---- Dataset entries

(** * pyearthviz: the tile acquisition and compositing engine

    A shallow embedding of [pyearthviz/map/base_tile_server.py] and
    [pyearthviz/map/raster_map_servers.py], and the properties of that code
    that its specification states.

    Conventions of the embedding.
    - Python [int] is [Z]; Python [str] is [string]; [None]-able values are
      [option]s and Python truthiness is written out ([truthy]).
    - A Python function that can raise returns a [result]; the exception
      constructors are the exception classes the code can raise.
    - [warnings.warn] is a writer effect: a function that may warn returns
      the list of warnings it issued next to its value.
    - The network and the image decoder are the environment: a [Network]
      maps a URL to what [requests.get] does there.
    - Python [float] arithmetic in the Web-Mercator formulas is read over
      the real numbers; rounding of binary64 is not modelled there. *)

From Stdlib Require Import ZArith List String Ascii DecimalString Bool Lia.
From Stdlib Require Import Reals Lra.
Import ListNotations.

Local Open Scope string_scope.
Local Open Scope Z_scope.

(** ** Python values and effects *)

Module Py.

(** The exception classes raised by the code or by the library calls it
    makes. *)
Inductive exn : Type :=
| ValueError (msg : string)
| KeyError (key : string)
| IndexError
| ZeroDivisionError
| Exception (msg : string)
| ConnectionError
| UnidentifiedImageError
| AttributeError (msg : string)
| OverflowError.

Inductive result (A : Type) : Type :=
| Ok (a : A)
| Raise (e : exn).
Arguments Ok {A} a.
Arguments Raise {A} e.

Definition bind {A B : Type} (m : result A) (k : A -> result B) : result B :=
  match m with
  | Ok a => k a
  | Raise e => Raise e
  end.

(** [try: m except Exception: h]. *)
Definition try_except {A : Type} (m : result A) (h : A) : A :=
  match m with
  | Ok a => a
  | Raise _ => h
  end.

Definition is_ok {A : Type} (m : result A) : bool :=
  match m with
  | Ok _ => true
  | Raise _ => false
  end.

Inductive warning : Type :=
| UserWarning (msg : string).

(** [str(n)] for an [int]. *)
Definition str (n : Z) : string := NilZero.string_of_int (Z.to_int n).

(** Truthiness of an [Optional[str]]: [None] and [''] are falsy. *)
Definition truthy (s : option string) : bool :=
  match s with
  | None => false
  | Some s => negb (String.eqb s "")
  end.

(** [s or ''] for an [Optional[str]]. *)
Definition or_empty (s : option string) : string :=
  match s with
  | Some s => if String.eqb s "" then "" else s
  | None => ""
  end.

(** [d.get(key, default)] for an optional entry. *)
Definition get {A : Type} (entry : option A) (default : A) : A :=
  match entry with
  | Some a => a
  | None => default
  end.

(** [sub in s]. *)
Definition contains (sub s : string) : bool :=
  match index 0 sub s with
  | Some _ => true
  | None => false
  end.

(** [range(lo, hi)]. *)
Definition range (lo hi : Z) : list Z :=
  map (fun i => lo + Z.of_nat i) (seq 0 (Z.to_nat (hi - lo))).

(** [template.format] with keyword arguments [kw], for templates whose replacement fields are
    plain names: text outside braces is copied, [{name}] is replaced by
    the keyword argument [name], and a name that is not supplied raises
    [KeyError]. *)
Fixpoint lookup (kw : list (string * string)) (name : string) : option string :=
  match kw with
  | [] => None
  | (k, v) :: kw => if String.eqb k name then Some v else lookup kw name
  end.

Fixpoint format_from (field : option string) (template : string)
         (kw : list (string * string)) : result string :=
  match template with
  | EmptyString =>
      match field with
      | None => Ok ""
      | Some _ => Raise (ValueError "expected '}' before end of string")
      end
  | String c rest =>
      match field with
      | None =>
          if Ascii.eqb c "{" then format_from (Some "") rest kw
          else bind (format_from None rest kw) (fun s => Ok (String c s))
      | Some name =>
          if Ascii.eqb c "}" then
            match lookup kw name with
            | Some v => bind (format_from None rest kw) (fun s => Ok (v ++ s))
            | None => Raise (KeyError name)
            end
          else format_from (Some (name ++ String c "")) rest kw
      end
  end.

Definition format (template : string) (kw : list (string * string)) : result string :=
  format_from None template kw.

End Py.

Import Py.

Declare Scope py_scope.
Delimit Scope py_scope with py.
Notation "x <- m ;; k" := (bind m (fun x => k))
  (at level 61, m at next level, right associativity) : py_scope.
Notation "' pat <- m ;; k" := (bind m (fun x => match x with pat => k end))
  (at level 61, pat pattern, m at next level, right associativity) : py_scope.
Local Open Scope py_scope.

(** ** Provider registry *)

(** One entry of [_PROVIDERS]. The keys read with [.get(key, default)] are
    optional; the others are present in every entry. *)
Record Config : Type := mkConfig {
  url_template : string;
  tile_size : Z;
  requires_api_key : bool;
  special_handling : option string;
  min_zoom : option Z;
  max_zoom : option Z;
  api_env : option string
}.

Definition provider_entry (url : string) (size : Z) (key : bool)
           (handling : option string) (lo hi : Z) : Config :=
  mkConfig url size key handling (Some lo) (Some hi) None.

Definition esri (service : string) : string :=
  "https://server.arcgisonline.com/ArcGIS/rest/services/" ++ service ++ "/MapServer/tile/{z}/{y}/{x}".

(** [RasterTileServer._PROVIDERS], in the order of the source. *)
Definition _PROVIDERS : list (string * Config) :=
  [ ("Stadia.StamenTerrain",
     provider_entry "https://tiles.stadiamaps.com/tiles/stamen_terrain/{z}/{x}/{y}@2x.png?api_key={api_key}"
                    512 true None 0 18);
    ("Stadia.AlidadeSmooth",
     provider_entry "https://tiles.stadiamaps.com/tiles/alidade_smooth/{z}/{x}/{y}@2x.png?api_key={api_key}"
                    512 true None 0 20);
    ("Esri.Terrain", provider_entry (esri "World_Terrain_Base") 256 false None 0 13);
    ("Esri.Relief",
     provider_entry "https://server.arcgisonline.com/ArcGIS/rest/services/World_Shaded_Relief/MapServer/tile/{z}/{y}/{x}.jpg"
                    256 false None 0 13);
    ("Esri.Hydro",
     provider_entry "https://tiles.arcgis.com/tiles/P3ePLMYs2RVChkJx/arcgis/rest/services/Esri_Hydro_Reference_Overlay/MapServer/tile/{z}/{y}/{x}"
                    256 false (Some "make_black_transparent") 0 19);
    ("Esri.WorldImagery", provider_entry (esri "World_Imagery") 256 false None 0 19);
    ("Esri.WorldTopo", provider_entry (esri "World_Topo_Map") 256 false None 0 19);
    ("Esri.NatGeo", provider_entry (esri "NatGeo_World_Map") 256 false None 0 16);
    ("Esri.WorldStreet", provider_entry (esri "World_Street_Map") 256 false None 0 19);
    ("Esri.GrayCanvasBase", provider_entry (esri "Canvas/World_Gray_Canvas") 256 false None 0 16);
    ("Esri.GrayCanvasLabels",
     provider_entry (esri "Canvas/World_Gray_Canvas_Reference") 256 false None 0 16);
    ("Esri.WorldOceanBase", provider_entry (esri "Ocean/World_Ocean_Base") 256 false None 0 10);
    ("Carto.Positron",
     provider_entry "https://a.basemaps.cartocdn.com/light_all/{z}/{x}/{y}@2x.png" 512 false None 0 20);
    ("Carto.DarkMatter",
     provider_entry "https://a.basemaps.cartocdn.com/dark_all/{z}/{x}/{y}@2x.png" 512 false None 0 20);
    ("OSM.Standard",
     provider_entry "https://tile.openstreetmap.org/{z}/{x}/{y}.png" 256 false None 0 19) ].

Fixpoint providers_get (registry : list (string * Config)) (provider : string) : option Config :=
  match registry with
  | [] => None
  | (name, cfg) :: registry =>
      if String.eqb name provider then Some cfg else providers_get registry provider
  end.

(** ** BaseTileServer *)

(** The attributes [__init__] sets on a client; [self.tile_size] is the
    [tile_size] of [_config]. *)
Record Server : Type := mkServer {
  provider : string;
  _config : Config;
  api_key : option string
}.

(** [os.environ]. *)
Definition Environ : Type := list (string * string).

Definition join_keys (registry : list (string * Config)) : string :=
  String.concat ", " (map fst registry).

(** [BaseTileServer.__init__], for a class whose registry is [registry]. *)
Definition __init__ (registry : list (string * Config)) (environ : Environ)
           (provider : string) (api_key : option string)
  : result (Server * list warning) :=
  match providers_get registry provider with
  | None =>
      Raise (ValueError ("Unknown provider '" ++ provider ++ "'. Available providers: "
                           ++ join_keys registry))
  | Some cfg =>
      if requires_api_key cfg then
        if truthy api_key then Ok (mkServer provider cfg api_key, [])
        else
          let env_key :=
            if truthy (api_env cfg) then api_env cfg
            else if contains "Stadia" provider then Some "STADIA_API_KEY" else None in
          if truthy env_key then
            let found := lookup environ (or_empty env_key) in
            if truthy found then Ok (mkServer provider cfg found, [])
            else
              Ok (mkServer provider cfg found,
                  [UserWarning ("Provider '" ++ provider
                                  ++ "' requires an API key. Provide it via api_key parameter or "
                                  ++ or_empty env_key ++ " environment variable.")])
          else Ok (mkServer provider cfg None, [])
      else Ok (mkServer provider cfg api_key, [])
  end.

Definition get_url_template (self : Server) : string := url_template (_config self).

(** [BaseTileServer._build_tile_url]. *)
Definition _build_tile_url (self : Server) (z x y : Z) : result string :=
  format (get_url_template self)
         [("z", str z); ("x", str x); ("y", str y); ("api_key", or_empty (api_key self))].

(** ** Zoom and supersample validation *)

Definition zoom_floor (self : Server) : Z := get (min_zoom (_config self)) 0.
Definition zoom_ceiling (self : Server) : Z := get (max_zoom (_config self)) 18.

Definition unsupported_zoom (self : Server) (zoom_level : Z) (which : string) (bound : Z) : string :=
  provider self ++ " does not support zoom level " ++ str zoom_level ++ ". "
    ++ which ++ " supported zoom is " ++ str bound ++ ".".

Definition supersample_reduced (self : Server) (max_zoom zoom_level original fetch_zoom supersample : Z)
  : string :=
  provider self ++ " maximum zoom level is " ++ str max_zoom ++ ". Requested zoom "
    ++ str zoom_level ++ " with supersample=" ++ str original ++ " would require zoom "
    ++ str fetch_zoom ++ ". Automatically reducing supersample to " ++ str supersample ++ ".".
(** [strtoumax] called on a digit reads no further than the first
    character that is neither a digit nor a letter. *)
Lemma strtoumax_stop base d l c q q' :
  isdigit d = true -> digit_val c = None ->
  strtoumax (d :: l ++ c :: q) base = strtoumax (d :: l ++ c :: q') base /\
  (snd (strtoumax (d :: l ++ c :: q) base) <= S (length l))%nat.
Proof.
  intros Hd Hc. unfold strtoumax.
  destruct (negb ((base =? 0) || (2 <=? base) && (base <=? 36)));
    [split; [reflexivity|simpl; lia]|].
  cbn [skip_space]. rewrite (isdigit_not_space d Hd).
  unfold ptr_add. rewrite !drop_0. cbn [char_at nth].
  destruct (isdigit_not_sign d Hd) as [-> ->]. cbn [orb]. rewrite !drop_0.
  cbn [char_at nth].
  assert (H0x : forall t,
     ((d =? chr "0")
      && ((nth 0 (l ++ c :: t) 0 =? chr "x") || (nth 0 (l ++ c :: t) 0 =? chr "X"))
      && is_digit_of 16 (nth 1 (l ++ c :: t) 0)) =
     ((d =? chr "0")
      && match l with
         | a :: b :: _ => ((a =? chr "x") || (a =? chr "X")) && is_digit_of 16 b
         | _ => false
         end)).
  { intros t. destruct l as [|a [|b l]]; cbn [nth app].
    - rewrite (not_digit_not_x c Hc). now rewrite andb_false_r.
    - unfold is_digit_of. rewrite Hc. now rewrite !andb_false_r.
    - now rewrite andb_assoc. }
  rewrite !H0x. clear H0x.
  set (h := (d =? chr "0") && _).
  assert (Hh : h = true -> (2 <= S (length l))%nat).
  { subst h. destruct l as [|a [|b l]]; rewrite ?andb_false_r; try discriminate.
    simpl. lia. }
  clearbody h.
  destruct (if ((base =? 0) || (base =? 16)) && h then (16, 2%nat)
            else if base =? 0
                 then (if d =? chr "0" then (8, 0%nat) else (10, 0%nat))
                 else (base, 0%nat)) as [b pre] eqn:Hbp.
  assert (Hp : (pre <= S (length l))%nat).
  { destruct (((base =? 0) || (base =? 16)) && h) eqn:Hx.
    - injection Hbp as _ <-. apply andb_prop in Hx. destruct Hx as [_ Hx].
      apply Hh, Hx.
    - destruct (base =? 0); [destruct (d =? chr "0")|]; injection Hbp as _ <-; lia. }
  change (d :: l ++ c :: q) with ((d :: l) ++ c :: q).
  change (d :: l ++ c :: q') with ((d :: l) ++ c :: q').
  rewrite !drop_app_le by (simpl; lia).
  destruct (digits_run_stop b c q q' Hc (drop pre (d :: l)) 0) as [He Hn].
  rewrite <- He. destruct (digits_run b (drop pre (d :: l) ++ c :: q) 0) as [v n].
  split; [reflexivity|].
  rewrite length_drop in Hn. simpl in Hn.
  destruct n; simpl; lia.
Qed.
(** * Structure Block Exporter: a shallow embedding and its properties

    The development follows [structure_block_exporter.py]:
    - Python integers are [Z] (unbounded), list indices and lengths are [nat];
    - Python floats are IEEE binary64 values, [spec_float] at precision 53;
    - a string is a sequence of the code points U+0000 to U+00FF, one per
      character; [str.lower], [str.strip] and [str.isdigit] are Python's on
      these code points, and [int(str)] and [float(str)] are taken from the
      runtime;
    - NBT tags are a tagged tree, a compound being the list of its items in
      the dictionary's iteration order; the integer tags share [TInt], the
      two float tags share [TFloat], and array tags are left out;
    - the diagnostic printing of debug mode, which returns nothing, is left
      out;
    - exceptions are an explicit [result] type, and the mutable palette, the
      block list and the host state are passed explicitly. *)

From Stdlib Require Import ZArith QArith SpecFloat Ascii String.
From stdpp Require Import gmap strings list sorting pretty.

Set Warnings "-register-all,-clear-no-such-hyp".

Local Open Scope Z_scope.
Local Open Scope string_scope.

(** ** Exceptions *)

Inductive exn : Type :=
  | ChunkLoadError
  | OverflowError
  | OtherError (msg : string).

Inductive result (A : Type) : Type :=
  | Ok (a : A)
  | Raise (e : exn).
Arguments Ok {A} a.
Arguments Raise {A} e.

Global Instance result_ret : MRet result := λ A a, Ok a.
Global Instance result_bind : MBind result := λ A B k r,
  match r with
  | Ok a => k a
  | Raise e => Raise e
  end.

(** [for l: s = body(a, s)], leaving the loop at the first exception. *)
Fixpoint for_each {A S} (l : list A) (body : A → S → result S) (s : S)
  : result S :=
  match l with
  | [] => Ok s
  | a :: l' => s' ← body a s; for_each l' body s'
  end.

(** [range(a, b)] *)
Definition range (a b : Z) : list Z := seqZ a (b - a).

(** ** NBT trees *)

Inductive tag : Type :=
  | TInt (z : Z)
  | TFloat (f : spec_float)
  | TStr (s : string)
  | TList (items : list tag)
  | TCompound (items : list (string * tag)).

(** ** Voxel types

    The attributes are read with [getattr(block, name, default)], so each of
    them may be absent. [properties] is a dictionary, listed in its iteration
    order; keys and values are taken after [str(...)]. *)

Record Block : Type := {
  namespace : option string;
  base_name : option string;
  properties : option (list (string * string));
}.

Definition getattr {A} (o : option A) (dflt : A) : A := default dflt o.
(** ** The operator of a swapped first condition *)



(** * The replacer: pin and unpin together *)

Section replacer_round_trips.
Import LRUReplacer.

Lemma filter_absent (l : list Z) f : f ∉ l → filter (λ f', f' ≠ f) l = l.
Proof.
  induction l as [|x l IH]; [done|]. intros [Hx Hl]%not_elem_of_cons.
  rewrite filter_cons, decide_True by done. by rewrite IH.
Qed.

Lemma length_filter_present (l : list Z) f :
  NoDup l → f ∈ l → S (length (filter (λ f', f' ≠ f) l)) = length l.
Proof.
  induction l as [|x l IH]; [by intros _ ?%elem_of_nil|].
  intros [Hx Hl]%NoDup_cons Hf. rewrite filter_cons.
  destruct (decide (x = f)) as [->|Hne].
  - rewrite decide_False by (by intros []). simpl. by rewrite filter_absent.
  - rewrite decide_True by done. simpl. f_equal. apply IH; [done|].
    by apply elem_of_cons in Hf as [->|Hf].
Qed.

(** X21.  A frame of the replacer that is pinned and then unpinned again
    becomes the most recently added frame; the others keep their
    order. *)
Theorem pin_unpin_moves_to_front r f :
  replacer_wf r → f ∈ frames r →
  ∃ r1 r2,
    pin r f = Ok r1 ∧ unpin r1 f = Ok r2 ∧ replacer_wf r2 ∧
    frames r2 = f :: filter (λ f', f' ≠ f) (frames r) ∧
    Size r2 = Size r.
Proof.
  intros Hwf Hf.
  destruct (pin_present_spec r f Hwf Hf) as (r1 & Hr1 & Hwf1 & Hfl1 & Hmax1).
  assert (f ∉ frames r1) as Hnot.
  { rewrite Hfl1. by intros [? _]%list_elem_of_filter. }
  assert (0 ≤ f < Z.of_N (max_size_ r1))%Z as Hrange.
  { rewrite Hmax1. by destruct Hwf as (_ & _ & _ & Hin & _); apply Hin. }
  destruct (unpin_absent_spec r1 f Hwf1 Hnot Hrange) as (r2 & Hr2 & Hwf2 & Hfl2 & _).
  exists r1, r2. split_and!; try done.
  - by rewrite Hfl2, Hfl1.
  - unfold Size. rewrite <- !(length_fmap snd). fold (frames r2) (frames r).
    rewrite Hfl2, Hfl1. simpl. apply length_filter_present; [|done].
    by destruct Hwf as (_ & Hnodup & _).
Qed.

Lemma pin_unpin_moves_to_front_witness :
  ∃ r1 r2,
    pin two_frames 0 = Ok r1 ∧ unpin r1 0 = Ok r2 ∧ replacer_wf r2 ∧
    frames r2 = 0%Z :: filter (λ f', f' ≠ 0%Z) (frames two_frames) ∧
    Size r2 = Size two_frames.
Proof.
  apply (pin_unpin_moves_to_front two_frames 0 two_frames_wf).
  right. by left.
Defined.

Lemma filter_fresh_node (l : list (nat * Z)) n :
  (∀ n', n' ∈ l.*1 → n' < n) → filter (λ node : nat * Z, node.1 ≠ n) l = l.
Proof.
  induction l as [|[n' f'] l IH]; [done|]. rewrite fmap_cons. intros Hfresh.
  rewrite filter_cons, decide_True.
  - f_equal. apply IH. intros n'' Hn''. apply Hfresh. by right.
  - simpl. specialize (Hfresh n' ltac:(by left)). lia.
Qed.

(** X22.  [unpin] of a frame of the pool that is not in the replacer,
    followed by [pin] of it, gives back the list and the map as they
    were. *)
Theorem unpin_pin_round_trip r f :
  replacer_wf r → f ∉ frames r → (0 ≤ f < Z.of_N (max_size_ r))%Z →
  ∃ r1 r2,
    unpin r f = Ok r1 ∧ pin r1 f = Ok r2 ∧
    LRUlist_ r2 = LRUlist_ r ∧ LRUhash_ r2 = LRUhash_ r ∧
    max_size_ r2 = max_size_ r ∧ replacer_wf r2.
Proof.
  intros Hwf Hf Hrange. pose proof (replacer_wf_absent r f Hwf Hf) as Hnone.
  destruct (unpin_absent_spec r f Hwf Hf Hrange) as (r1 & Hr1 & Hwf1 & Hfl1 & Hmax1).
  destruct (pin_present_spec r1 f Hwf1) as (r2 & Hr2 & Hwf2 & Hfl2 & Hmax2).
  { rewrite Hfl1. by left. }
  exists r1, r2. split_and!; try done; [| |congruence].
  - unfold unpin in Hr1. rewrite Hnone in Hr1.
    destruct (_ && _) in Hr1; [|done]. simpl in Hr1. injection Hr1 as <-.
    unfold pin in Hr2. simpl in Hr2. rewrite lookup_insert_eq in Hr2.
    unfold erase in Hr2. rewrite decide_True in Hr2 by (rewrite fmap_cons; by left).
    simpl in Hr2. injection Hr2 as <-. simpl.
    rewrite filter_cons. simpl. rewrite decide_False by (by intros []).
    destruct Hwf as (_ & _ & Hfresh & _). by apply filter_fresh_node.
  - unfold unpin in Hr1. rewrite Hnone in Hr1.
    destruct (_ && _) in Hr1; [|done]. simpl in Hr1. injection Hr1 as <-.
    unfold pin in Hr2. simpl in Hr2. rewrite lookup_insert_eq in Hr2.
    unfold erase in Hr2. rewrite decide_True in Hr2 by (rewrite fmap_cons; by left).
    simpl in Hr2. injection Hr2 as <-. simpl.
    by rewrite delete_insert_eq, delete_id.
Qed.

Lemma unpin_pin_round_trip_witness :
  ∃ r1 r2,
    unpin two_frames 2 = Ok r1 ∧ pin r1 2 = Ok r2 ∧
    LRUlist_ r2 = LRUlist_ two_frames ∧ LRUhash_ r2 = LRUhash_ two_frames ∧
    max_size_ r2 = max_size_ two_frames ∧ replacer_wf r2.
Proof.
  apply (unpin_pin_round_trip two_frames 2 two_frames_wf); [|simpl; lia].
  vm_compute. by intros [[=]|[[=]|[]%elem_of_nil]%elem_of_cons]%elem_of_cons.
Defined.

End replacer_round_trips.

(** * The planner: where a literal condition goes *)

(** A condition against a literal is put on the scan of its table by
    the loop that builds the scans. *)
Lemma make_scans_value_cond db tables conds scans conds' c j :
  distinct_keys db →
  make_scans db tables conds = Ok (scans, conds') →
  c ∈ conds → is_rhs_val c = true →
  tab_name (lhs_col c) ≠ tab_name (rhs_col c) →
  tables !! j = Some (tab_name (lhs_col c)) →
  (∀ j', j' < j → tables !! j' ≠ Some (tab_name (lhs_col c))) →
  ∃ scan, scans !! j = Some scan ∧ c ∈ scan_node_conds scan.
Proof.
  intros Hdb. revert conds scans conds' j.
  induction tables as [|t rest IH]; intros conds scans conds' j; simpl; [done|].
  rewrite pop_conds_spec.
  destruct (get_index_cols db t _ []) as [[[found curr] names]|] eqn:Hget; simpl; [|done].
  destruct (make_scans db rest _) as [[scans' conds'']|] eqn:Hrest; simpl; [|done].
  intros [= <- <-] Hc Hval Hne Hj Hfirst.
  apply (get_index_cols_Permutation db t _ [] found curr names Hdb) in Hget.
  destruct j as [|j]; simpl in *.
  - injection Hj as ->. eexists. split; [done|].
    assert (c ∈ curr) as Hin.
    { rewrite Hget. apply list_elem_of_filter. split; [|done].
      unfold popped. by rewrite String.eqb_refl, Hval. }
    by destruct found.
  - eapply (IH _ _ _ j) in Hrest; [done| |done..|].
    + apply list_elem_of_filter. split; [|done]. unfold popped.
      assert (t ≠ tab_name (lhs_col c)) as Ht.
      { intros ->. by apply (Hfirst 0); [lia|]. }
      apply String.eqb_neq in Ht, Hne. rewrite Ht, Hne. simpl. congruence.
    + intros j' Hj'. apply (Hfirst (S j')). lia.
Qed.

(** X23.  With the nested-loop join enabled, a condition of the WHERE
    clause against a literal is in the plan on the scan of its own
    table. *)
Theorem literal_condition_on_its_scan db sm query plan query' c :
  distinct_keys db → NoDup (tables query) → tables_known query →
  EmptyString ∉ tables query →
  make_one_rel db true sm query = Ok (plan, query') →
  c ∈ conds query → is_rhs_val c = true →
  tab_name (lhs_col c) ≠ tab_name (rhs_col c) →
  ∃ scan,
    scan ∈ plan_scans plan ∧ scan_table scan = tab_name (lhs_col c) ∧
    c ∈ scan_node_conds scan.
Proof.
  intros Hdb Hnodup Hknown Hempty Hrel Hc Hval Hne.
  destruct (make_one_rel_accounts db true sm query plan query' Hnodup Hknown Hrel)
    as (tse & cs & Hms & _ & _ & _ & Hnl).
  destruct (Hnl eq_refl Hempty) as (Hscans & _).
  destruct (Hknown c Hc) as [Hl _].
  destruct (first_index _ _ Hl) as (j & Hj & Hfirst).
  destruct (make_scans_value_cond db _ _ _ _ c j Hdb Hms Hc Hval Hne Hj Hfirst)
    as (scan & Hscan & Hin).
  exists scan. split_and!; try done.
  - rewrite Hscans. by eapply list_elem_of_lookup_2.
  - apply make_scans_spec in Hms as [Hof _].
    by destruct (scans_of_lookup _ _ _ _ _ Hof Hj Hscan) as (tag & cs' & ns & ->).
Qed.

(** SELECT * FROM t1, t2 WHERE t2.y > 5 AND t1.x = t2.y. *)
Definition literal_query : Query :=
  select_query ["t1"; "t2"]
    [lit "t2" "y" OP_GT 5; col_cond "t1" "x" OP_EQ "t2" "y"] None.

Lemma literal_condition_on_its_scan_witness :
  make_one_rel two_tables_db true false literal_query =
    Ok (JoinPlan T_NestLoop (ScanPlan T_SeqScan "t1" [] [])
          (ScanPlan T_SeqScan "t2" [lit "t2" "y" OP_GT 5] [])
          [col_cond "t1" "x" OP_EQ "t2" "y"],
        select_query ["t1"; "t2"] [] None) ∧
  ∃ scan,
    scan ∈ plan_scans
             (JoinPlan T_NestLoop (ScanPlan T_SeqScan "t1" [] [])
                (ScanPlan T_SeqScan "t2" [lit "t2" "y" OP_GT 5] [])
                [col_cond "t1" "x" OP_EQ "t2" "y"]) ∧
    scan_table scan = tab_name (lhs_col (lit "t2" "y" OP_GT 5)) ∧
    lit "t2" "y" OP_GT 5 ∈ scan_node_conds scan.
Proof.
  split; [vm_compute; reflexivity|].
  apply (literal_condition_on_its_scan two_tables_db false literal_query _
           (select_query ["t1"; "t2"] [] None)).
  - intros t tab Ht. unfold two_tables_db in Ht.
    apply lookup_insert_Some in Ht as [[_ <-]|[_ Ht]]; [by constructor|].
    apply lookup_singleton_Some in Ht as [_ <-]. by constructor.
  - by apply (bool_decide_unpack _).
  - intros c Hc. simpl in Hc.
    repeat (apply elem_of_cons in Hc as [->|Hc];
            [split; [simpl; set_solver|intros; simpl; set_solver]|]).
    by apply elem_of_nil in Hc.
  - by apply (bool_decide_unpack _).
  - vm_compute. reflexivity.
  - by left.
  - reflexivity.
  - discriminate.
Defined.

--------

In the lines above, find each one with "classes" and list it.

      constructors are the exception classes the code can raise.
(** The exception classes raised by the code or by the library calls it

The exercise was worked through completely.